(** * tarsnap_prune: retention selection, listing and keep-spec parsing

    A shallow embedding of [tarsnap_prune.py].  Python [str] values are
    [string]s (characters are code points below 256), [int] is [Z], a
    [datetime] is the record of its seven fields, the [set] of names to
    keep is a [gset string], and the insertion-ordered [dict] returned by
    [parse_arcs] is an association list.  The parts of the Python library
    the program calls ([datetime.strftime], [datetime.strptime],
    [str.split], [str.splitlines], [re.fullmatch], [list.sort]) are
    modelled next to the functions that use them. *)

From Stdlib Require Import ZArith Lia Bool List Ascii String DecimalString.
From Stdlib Require Import Sorting.Sorted Sorting.Permutation.
From stdpp Require Import gmap strings.
Import ListNotations.

Local Open Scope string_scope.
Local Open Scope Z_scope.

(** ** datetime *)

Record datetime := mkdt {
  year : Z; month : Z; day : Z;
  hour : Z; minute : Z; second : Z; microsecond : Z
}.

Definition is_leap (y : Z) : bool :=
  (y mod 4 =? 0) && (negb (y mod 100 =? 0) || (y mod 400 =? 0)).

Definition days_in_month (y m : Z) : Z :=
  if (m =? 2) && is_leap y then 29
  else match m with
       | 1 => 31 | 2 => 28 | 3 => 31 | 4 => 30 | 5 => 31 | 6 => 30
       | 7 => 31 | 8 => 31 | 9 => 30 | 10 => 31 | 11 => 30 | 12 => 31
       | _ => -1
       end.

Definition days_before_month (y m : Z) : Z :=
  match m with
  | 1 => 0 | 2 => 31 | 3 => 59 | 4 => 90 | 5 => 120 | 6 => 151
  | 7 => 181 | 8 => 212 | 9 => 243 | 10 => 273 | 11 => 304 | 12 => 334
  | _ => -1
  end + (if (2 <? m) && is_leap y then 1 else 0).

Definition days_before_year (y : Z) : Z :=
  let y := y - 1 in y * 365 + y / 4 - y / 100 + y / 400.

Definition ymd2ord (y m d : Z) : Z :=
  days_before_year y + days_before_month y m + d.

(** The values a [datetime] object can hold (its constructor raises
    [ValueError] on anything else). *)
Definition valid_datetime (t : datetime) : bool :=
  (1 <=? year t) && (year t <=? 9999) &&
  (1 <=? month t) && (month t <=? 12) &&
  (1 <=? day t) && (day t <=? days_in_month (year t) (month t)) &&
  (0 <=? hour t) && (hour t <? 24) &&
  (0 <=? minute t) && (minute t <? 60) &&
  (0 <=? second t) && (second t <? 60) &&
  (0 <=? microsecond t) && (microsecond t <? 1000000).

Definition isoweek1monday (y : Z) : Z :=
  let firstday := ymd2ord y 1 1 in
  let firstweekday := (firstday + 6) mod 7 in
  let week1monday := firstday - firstweekday in
  if 3 <? firstweekday then week1monday + 7 else week1monday.

(** [date.isocalendar], year and week number only. *)
Definition isocalendar (t : datetime) : Z * Z :=
  let y := year t in
  let week1monday := isoweek1monday y in
  let today := ymd2ord (year t) (month t) (day t) in
  let week := (today - week1monday) / 7 in
  if week <? 0 then
    let y := y - 1 in
    let week1monday := isoweek1monday y in
    let week := (today - week1monday) / 7 in
    (y, week + 1)
  else if (52 <=? week) && (isoweek1monday (y + 1) <=? today) then
    (y + 1, 0 + 1)
  else (y, week + 1).

(** Comparison of two datetimes: field by field, most significant first. *)
Definition dt_key (t : datetime) : list Z :=
  [year t; month t; day t; hour t; minute t; second t; microsecond t].

Fixpoint lex_compare (a b : list Z) : comparison :=
  match a, b with
  | [], [] => Eq
  | [], _ :: _ => Lt
  | _ :: _, [] => Gt
  | x :: a', y :: b' =>
      match x ?= y with
      | Eq => lex_compare a' b'
      | c => c
      end
  end.

Definition dt_ltb (a b : datetime) : bool :=
  match lex_compare (dt_key a) (dt_key b) with Lt => true | _ => false end.

Definition dt_le (a b : datetime) : Prop := dt_ltb b a = false.

(** ** strftime

    The directives that occur in [TIME_PATTERNS]: [%Y] and [%G] print four
    digits, [%m %d %H %M %S %V] two, each zero padded; every other
    character of the format is copied.  (Before the year 1000 some C
    libraries leave the year unpadded; the fields stay delimited.) *)

Definition digit (d : Z) : ascii := ascii_of_nat (48 + Z.to_nat d).

Definition pad2 (n : Z) : string :=
  String (digit (n / 10)) (String (digit (n mod 10)) "").

Definition pad4 (n : Z) : string :=
  String (digit (n / 1000)) (String (digit (n / 100 mod 10))
    (String (digit (n / 10 mod 10)) (String (digit (n mod 10)) ""))).

Definition directive (c : ascii) (t : datetime) : string :=
  if Ascii.eqb c "Y" then pad4 (year t)
  else if Ascii.eqb c "m" then pad2 (month t)
  else if Ascii.eqb c "d" then pad2 (day t)
  else if Ascii.eqb c "H" then pad2 (hour t)
  else if Ascii.eqb c "M" then pad2 (minute t)
  else if Ascii.eqb c "S" then pad2 (second t)
  else if Ascii.eqb c "G" then pad4 (fst (isocalendar t))
  else if Ascii.eqb c "V" then pad2 (snd (isocalendar t))
  else String "%" (String c "").

Fixpoint strftime (fmt : string) (t : datetime) : string :=
  match fmt with
  | "" => ""
  | String c rest =>
      if Ascii.eqb c "%" then
        match rest with
        | String d rest' => directive d t +:+ strftime rest' t
        | "" => "%"
        end
      else String c (strftime rest t)
  end.

(** ** The catalogue of granularities *)

Definition TIME_PATTERNS : list (string * string) :=
  [ ("s", "%Y-%m-%d %H:%M:%S");
    ("min", "%Y-%m-%d %H:%M");
    ("h", "%Y-%m-%d %H");
    ("d", "%Y-%m-%d");
    ("w", "%G-%V");
    ("mon", "%Y-%m");
    ("y", "%Y") ].

Fixpoint dict_get {V} (d : list (string * V)) (k : string) : option V :=
  match d with
  | [] => None
  | (k', v) :: d' => if String.eqb k' k then Some v else dict_get d' k
  end.

Definition dict_keys {V} (d : list (string * V)) : list string := map fst d.
Definition dict_values {V} (d : list (string * V)) : list V := map snd d.

(** ** Characters and strings *)

Definition LF : ascii := "010"%char.
Definition TAB : ascii := "009"%char.
Definition CR : ascii := "013"%char.

Definition code (a : ascii) : N := N_of_ascii a.

Definition is_digit (a : ascii) : bool := ((48 <=? code a) && (code a <=? 57))%N.

Definition digit_val (a : ascii) : Z := Z.of_N (code a) - 48.

(** The characters [\s] matches among code points below 256. *)
Definition is_space (a : ascii) : bool :=
  (((9 <=? code a) && (code a <=? 13)) || ((28 <=? code a) && (code a <=? 32))
   || (code a =? 133) || (code a =? 160))%N.

(** The line boundaries of [str.splitlines] among code points below 256. *)
Definition is_linebreak (a : ascii) : bool :=
  (((10 <=? code a) && (code a <=? 13)) || ((28 <=? code a) && (code a <=? 30))
   || (code a =? 133))%N.

Definition is_empty (s : string) : bool :=
  match s with "" => true | _ => false end.

(** The number a run of decimal digits spells, optionally after blanks. *)
Definition int_value (s : string) : Z :=
  fold_left (fun acc a => if is_digit a then 10 * acc + digit_val a else acc)
            (list_ascii_of_string s) 0.

(** [s.split(sep)] for a one-character separator. *)
Fixpoint split (sep : ascii) (s : string) : list string :=
  match s with
  | "" => [""]
  | String a s' =>
      if Ascii.eqb a sep then "" :: split sep s'
      else match split sep s' with
           | [] => [String a ""]
           | x :: xs => String a x :: xs
           end
  end.

(** [s.splitlines()]: a final line break opens no further line, and
    [\r\n] is one boundary. *)
Fixpoint splitlines (s : string) : list string :=
  match s with
  | "" => []
  | String a s' =>
      if is_linebreak a then
        "" :: match s' with
              | String b s'' =>
                  if Ascii.eqb a CR && Ascii.eqb b LF then splitlines s''
                  else splitlines s'
              | "" => []
              end
      else match splitlines s' with
           | [] => [String a ""]
           | x :: xs => String a x :: xs
           end
  end.

(** [s.rstrip('\n')]. *)
Fixpoint rstrip_nl (s : string) : string :=
  match s with
  | "" => ""
  | String a s' =>
      let r := rstrip_nl s' in
      if Ascii.eqb a LF && is_empty r then "" else String a r
  end.

(** ** Regular expressions

    The fragment of [re] the program uses, matched the way [re] does it:
    by backtracking, alternatives and repetitions tried in priority order,
    the first complete match winning.  A repetition is over a pattern that
    consumes at least one character per round. *)

Inductive regex :=
| Eps
| Chr (p : ascii -> bool)
| Seq (r1 r2 : regex)
| Alt (r1 r2 : regex)
| Star (greedy : bool) (r : regex)
| Group (i : nat) (r : regex).

(** Captured groups, most recent first, and the unmatched rest. *)
Definition caps := list (nat * string).
Definition mres := option (caps * string).

Definition orelse (a : mres) (b : unit -> mres) : mres :=
  match a with Some m => Some m | None => b tt end.

(** The part of [s] in front of its suffix [s']. *)
Definition consumed (s s' : string) : string :=
  substring 0 (String.length s - String.length s') s.

Fixpoint rmatch (r : regex) (s : string) (c : caps)
    (k : string -> caps -> mres) {struct r} : mres :=
  match r with
  | Eps => k s c
  | Chr p =>
      match s with
      | String a s' => if p a then k s' c else None
      | "" => None
      end
  | Seq r1 r2 => rmatch r1 s c (fun s' c' => rmatch r2 s' c' k)
  | Alt r1 r2 => orelse (rmatch r1 s c k) (fun _ => rmatch r2 s c k)
  | Star greedy r' =>
      (fix loop (fuel : nat) (s : string) (c : caps) {struct fuel} : mres :=
         match fuel with
         | O => k s c
         | S fuel' =>
             let again (_ : unit) :=
               rmatch r' s c (fun s' c' =>
                 if (String.length s' <? String.length s)%nat
                 then loop fuel' s' c' else None) in
             if greedy then orelse (again tt) (fun _ => k s c)
             else orelse (k s c) again
         end) (String.length s) s c
  | Group i r' => rmatch r' s c (fun s' c' => k s' ((i, consumed s s') :: c'))
  end.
◇ ◇ ◇ ◇
WORK TASK
With the first line being the one containing "let week1monday := firstday" and the last line the one containing "character of the", transcribe exactly the lines above that fall in that range.

ANSWER TO THIS PROBLEM
  let week1monday := firstday - firstweekday in
  if 3 <? firstweekday then week1monday + 7 else week1monday.

(** [date.isocalendar], year and week number only. *)
Definition isocalendar (t : datetime) : Z * Z :=
  let y := year t in
  let week1monday := isoweek1monday y in
  let today := ymd2ord (year t) (month t) (day t) in
  let week := (today - week1monday) / 7 in
  if week <? 0 then
    let y := y - 1 in
    let week1monday := isoweek1monday y in
    let week := (today - week1monday) / 7 in
    (y, week + 1)
  else if (52 <=? week) && (isoweek1monday (y + 1) <=? today) then
    (y + 1, 0 + 1)
  else (y, week + 1).

(** Comparison of two datetimes: field by field, most significant first. *)
Definition dt_key (t : datetime) : list Z :=
  [year t; month t; day t; hour t; minute t; second t; microsecond t].

Fixpoint lex_compare (a b : list Z) : comparison :=
  match a, b with
  | [], [] => Eq
  | [], _ :: _ => Lt
  | _ :: _, [] => Gt
  | x :: a', y :: b' =>
      match x ?= y with
      | Eq => lex_compare a' b'
      | c => c
      end
  end.

Definition dt_ltb (a b : datetime) : bool :=
  match lex_compare (dt_key a) (dt_key b) with Lt => true | _ => false end.

Definition dt_le (a b : datetime) : Prop := dt_ltb b a = false.

(** ** strftime

    The directives that occur in [TIME_PATTERNS]: [%Y] and [%G] print four
    digits, [%m %d %H %M %S %V] two, each zero padded; every other
    character of the format is copied.  (Before the year 1000 some C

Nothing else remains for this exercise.